**What this task involves**:
What lines in the entries hold the string "squares"? List them.

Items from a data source
^^^^^^^^
(* ===== verification/Geometry.v ===== *)
(** * Geometry: boxes and the distance test of the face hook

    [assignFaceId] and [detectInteractions] of
    src/hooks/useAdvancedFaceDetection.ts compare the Euclidean distance of
    the top-left corners of two boxes with a threshold:
    [Math.sqrt(Math.pow(dx, 2) + Math.pow(dy, 2)) < threshold].  Coordinates
    are pixels, modelled as integers.  [distance] is that expression over the
    real numbers; [within] decides the comparison on the squares, without a
    square root, and [within_distance] shows that the two agree for every
    threshold that is not negative.  The hooks are modelled with [within], so
    that they compute. *)

From Stdlib Require Import ZArith Reals Lia Lra.

#[local] Open Scope Z_scope.

(** [box: { x, y, width, height }] *)
Record Box := { x : Z; y : Z; width : Z; height : Z }.

(** [Math.pow(a.x - b.x, 2) + Math.pow(a.y - b.y, 2)] *)
Definition distance2 (a b : Box) : Z :=
  (x a - x b) ^ 2 + (y a - y b) ^ 2.

(** [Math.sqrt(Math.pow(a.x - b.x, 2) + Math.pow(a.y - b.y, 2))] *)
Definition distance (a b : Box) : R := sqrt (IZR (distance2 a b)).

(** [distance < threshold] *)
Definition within (threshold : Z) (a b : Box) : bool :=
  (0 <? threshold) && (distance2 a b <? threshold ^ 2).

Lemma distance2_nonneg a b : 0 <= distance2 a b.
Proof. unfold distance2. nia. Qed.

Lemma distance2_sym a b : distance2 a b = distance2 b a.
Proof. unfold distance2. ring. Qed.

Lemma distance2_refl a : distance2 a a = 0.
Proof. unfold distance2. ring. Qed.

Lemma within_sym t a b : within t a b = within t b a.
Proof. unfold within. now rewrite distance2_sym. Qed.

Lemma within_refl t a : 0 < t -> within t a a = true.
Proof.
  intros Ht. unfold within. rewrite distance2_refl.
  apply andb_true_intro. split; [now apply Z.ltb_lt|]. apply Z.ltb_lt. nia.
Qed.

Lemma within_spec t a b :
  within t a b = true <-> 0 < t /\ distance2 a b < t ^ 2.
Proof.
  unfold within. rewrite Bool.andb_true_iff, !Z.ltb_lt. reflexivity.
Qed.

(** A larger threshold accepts more. *)
Lemma within_mono t t' a b : t <= t' -> within t a b = true -> within t' a b = true.
Proof. rewrite !within_spec. nia. Qed.

Lemma distance_nonneg a b : (0 <= distance a b)%R.
Proof. apply sqrt_pos. Qed.

Lemma sqrt_IZR_square t : 0 <= t -> sqrt (IZR (t ^ 2)) = IZR t.
Proof.
  intros Ht. replace (t ^ 2) with (t * t) by ring.
  rewrite mult_IZR. apply sqrt_square. now apply IZR_le.
Qed.

(** The test on squares is the comparison of the distance with the
    threshold. *)
Lemma within_distance t a b :
  within t a b = true <-> (distance a b < IZR t)%R.
Proof.
  rewrite within_spec. unfold distance. split.
  - intros [Ht Hd]. rewrite <-(sqrt_IZR_square t) by lia.
    apply sqrt_lt_1_alt. split; [apply IZR_le, distance2_nonneg|now apply IZR_lt].
  - intros Hd. pose proof (sqrt_pos (IZR (distance2 a b))) as Hp.
    assert (0 < t) as Ht by (apply lt_IZR; lra). split; [assumption|].
    rewrite <-(sqrt_IZR_square t) in Hd by lia.
    apply sqrt_lt_0_alt in Hd. now apply lt_IZR.
Qed.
^^^^^^^^
**Solution to this problem**:
    real numbers; [within] decides the comparison on the squares, without a
(** The test on squares is the comparison of the distance with the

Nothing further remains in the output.